Too late, I realized that she was standing to my right, next to the wall. Since Lillian’s ample bottom had been providing the ballast that kept me more or less securely balanced on the arm of the glider, I found myself suddenly catapulted into the flower bed when the arm dropped out from under me.
I must have cried out as I hit the ground.
‘Hey! Everything all right over there?’ the orange-sweatered woman wanted to know.
‘Fine!’ I caroled from a prone position in the zinnias.
‘Peachy,’ Lillian replied with a conspirational glance in my direction.
‘Those men?’ Lillian said as I got to my feet, dusted off my red slacks and began to pick cedar chips out of my hair. She bobbed her head, indicating the wall. ‘My eyes are no good, but there’s nothing wrong with my ears.’
‘You heard something interesting, Lillian?’
‘Uh huh.’
She was making me work for it, and judging by the sly grin lighting her face, Lillian knew it, too.

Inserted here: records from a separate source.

Lemma not_found_witness :
  holds (storing [p1_A; p2]) (JDict <$> [p1_A; p2]) ∧
  existsb (id_is "nonexistent") [p1_A; p2] = false ∧
  get_project "nonexistent" (storing [p1_A; p2])
  = (Ok None, storing [p1_A; p2]) ∧
  update_project "nonexistent" name_B (storing [p1_A; p2])
  = (Ok None, storing [p1_A; p2]).
Proof.
  split; [reflexivity|]. split; [reflexivity|].
  pose proof (not_found (storing [p1_A; p2]) [p1_A; p2] "nonexistent" name_B)
    as Hthm.
  split; apply Hthm; reflexivity.
Defined.

(** ** [__init__] *)

(** C8. When the collection file is absent (with or without its
    directory), [__init__] writes the empty sequence to it: afterwards the
    file exists and [get_projects] yields the empty sequence. When the file
    exists, whatever it holds, [__init__] changes nothing and writes
    nothing. *)
Theorem init_ensures_file w :
  ((exists_ w).1 = Ok false →
   __init__ w = (Ok (), written [] w) ∧
   root (written [] w) = Dir (Document (JList [])) ∧
   (exists_ (written [] w)).1 = Ok true ∧
   get_projects (written [] w) = (Ok (JList []), written [] w)) ∧
  ((exists_ w).1 = Ok true → __init__ w = (Ok (), w)).
Proof. by destruct w as [[|[|bytes|text|text l|v]] ws]. Qed.

Lemma init_ensures_file_witness :
  (exists_ (World NoDir [])).1 = Ok false ∧
  __init__ (World NoDir []) = (Ok (), written [] (World NoDir [])) ∧
  (exists_ (storing [p1_A])).1 = Ok true ∧
  __init__ (storing [p1_A]) = (Ok (), storing [p1_A]).
Proof.
  split; [reflexivity|].
  split; [apply (init_ensures_file (World NoDir [])); reflexivity|].
  split; [reflexivity|].
  apply (init_ensures_file (storing [p1_A])); reflexivity.
Defined.

(** ** Creating over a file that is not JSON *)

(** C9, as amended. When the collection file exists and holds text that
    is not JSON, [create_project] succeeds for every record, and the file
    holds the document of the one-record sequence afterwards: the text
    that was there is gone, and [get_projects] yields that one record. *)
Theorem create_over_corrupt_file w text (project_data : record) :
  root w = Dir (Garbage text) →
  create_project project_data w
  = (Ok project_data, written [JDict project_data] w) ∧
  root (written [JDict project_data] w)
  = Dir (Document (JList [JDict project_data])) ∧
  get_projects (written [JDict project_data] w)
  = (Ok (JList [JDict project_data]), written [JDict project_data] w).
Proof.
  intros Hroot. destruct w as [r ws]. simpl in Hroot. by subst r.
Qed.

Lemma create_over_corrupt_file_witness :
  root (World (Dir (Garbage "[{")) []) = Dir (Garbage "[{") ∧
  create_project p2 (World (Dir (Garbage "[{")) [])
  = (Ok p2, written [JDict p2] (World (Dir (Garbage "[{")) [])).
Proof.
  split; [reflexivity|].
  apply (create_over_corrupt_file (World (Dir (Garbage "[{")) []) "[{" p2).
  reflexivity.
Defined.

(** C9, as stated, fails for a file whose bytes are not text: it exists
    and does not hold valid JSON, but [create_project] raises the
    [UnicodeDecodeError] of its read and writes nothing. *)
Lemma create_over_not_text :
  (exists_ not_text).1 = Ok true ∧
  unreadable not_text = true ∧
  create_project p2 not_text = (Raise UnicodeDecodeError, not_text) ∧
  (create_project p2 not_text).1 ≠ Ok p2 ∧
  root (create_project p2 not_text).2 ≠ Dir (Document (JList [JDict p2])).
Proof. repeat split; done. Qed.

(** ** Records without an id *)

(** C10, as amended. A stored record [p] without an ["id"] field, at index
    [i], matches no string id, and no operation raises because of it:
    [get_project] returns some other record or [None]; [update_project]
    leaves [p] at index [i]; [delete_project] keeps [p], at the index [i]
    less the number of records removed before it. *)
Theorem record_without_id w (recs : list record) i (p : record)
    project_id (update_data : record) :
  holds w (JDict <$> recs) →
  recs !! i = Some p →
  p !! "id" = None →
  id_is project_id p = false ∧
  (∃ found, get_project project_id w = (Ok found, w) ∧ found ≠ Some p) ∧
  (∃ found (recs' : list record),
     (update_project project_id update_data w).1 = Ok found ∧
     holds (update_project project_id update_data w).2 (JDict <$> recs') ∧
     recs' !! i = Some p) ∧
  (∃ removed (recs' : list record),
     (delete_project project_id w).1 = Ok removed ∧
     holds (delete_project project_id w).2 (JDict <$> recs') ∧
     recs' !! (i - removed_before project_id i recs) = Some p).
Proof.
  intros H Hi Hid.
  assert (id_is project_id p = false) as Hp by (unfold id_is; by rewrite Hid).
  split; [done|].
  destruct (first_match_or_none project_id recs)
    as [Hnone|(k & q & Hfirst)].
  - split; [exists None; split; [by eapply get_project_none|done]|].
    split.
    + exists None, recs.
      by rewrite (update_project_none w recs _ _ H Hnone).
    + exists false, recs.
      rewrite (delete_project_holds w recs _ H), Hnone. simpl.
      split; [done|]. split; [done|].
      pose proof (others_lookup project_id recs i p Hi Hp) as Hkept.
      by rewrite (others_none project_id recs Hnone) in Hkept.
  - assert (k ≠ i) as Hne.
    { intros ->. destruct Hfirst as (Hk & Hq & _). congruence. }
    split.
    + exists (Some q). split; [by eapply get_project_first|].
      intros [= ->]. destruct Hfirst as (_ & Hq & _). congruence.
    + split.
      * exists (Some (update_data ∪ q)), (<[k := update_data ∪ q]> recs).
        rewrite (update_project_first w recs _ _ k q H Hfirst). simpl.
        split; [done|]. split; [apply holds_written|].
        by rewrite list_lookup_insert_ne.
      * exists true, (others project_id recs).
        rewrite (delete_project_holds w recs _ H),
          (first_match_existsb _ _ _ _ Hfirst). simpl.
        split; [done|]. split; [apply holds_written|].
        by apply others_lookup.
Qed.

‘One man said, “I’m going to kill you, you mother fucking son of a bitch.”’
‘Which one?’ I asked, trying hard not to laugh at the poster image of a grandmother standing before me, swearing like a longshoreman.
She shrugged then smiled beatifically. ‘Dunno, lovey.’
Which left me wondering whether it really was the graffiti artist who’d threatened to kill Masud. Could it have been the other way around?
EIGHT
‘O Prophet! Tell your wives and your daughters and the women of the believers to draw their cloaks (veils) all over their bodies. That will be better, that they should be known (as free respectable women) so as not to be annoyed.’
Quran, 33:59
When I met Naddie for lunch in the dining room half an hour later, as hard as it was not to mention the attack on Masud that I’d come within sixty seconds of witnessing, I kept my promise. My head was spinning with thoughts as to who the balaclava man might have been – sadly, there were a few potential suspects. Naddie was an investor in Calvert Colony so she’d find out about the incident eventually, but I owed Masud the courtesy of allowing him to report it to The Powers That Be himself.
‘Who is that?’ I asked, as we tucked into our starters.
‘Who?’ Naddie considered my question over a bowl of vichyssoise.
I pointed with my soup spoon. ‘That guy talking to Raniero, over by the kitchen door. Light brown hair. Blue suit, yellow tie. He looks like a lawyer.’
She turned her head. ‘Oh, I should introduce you. That’s Tyson Bennett. He’s the executive director of Calvert Colony. A hands-on kind of guy who really seems to care about the residents.’
Ah ha, I thought. The Powers That Be himself.
Naddie waved in Tyson’s direction but he was too engrossed in his conversation with the chef to notice. ‘Tyson used to be a lawyer but after he won some sort of long-running, high-profile liability case and got a whopping settlement for his client, he decided to retire from practicing law.’
I blew on a spoonful of clam chowder to cool it. ‘Must be nice.’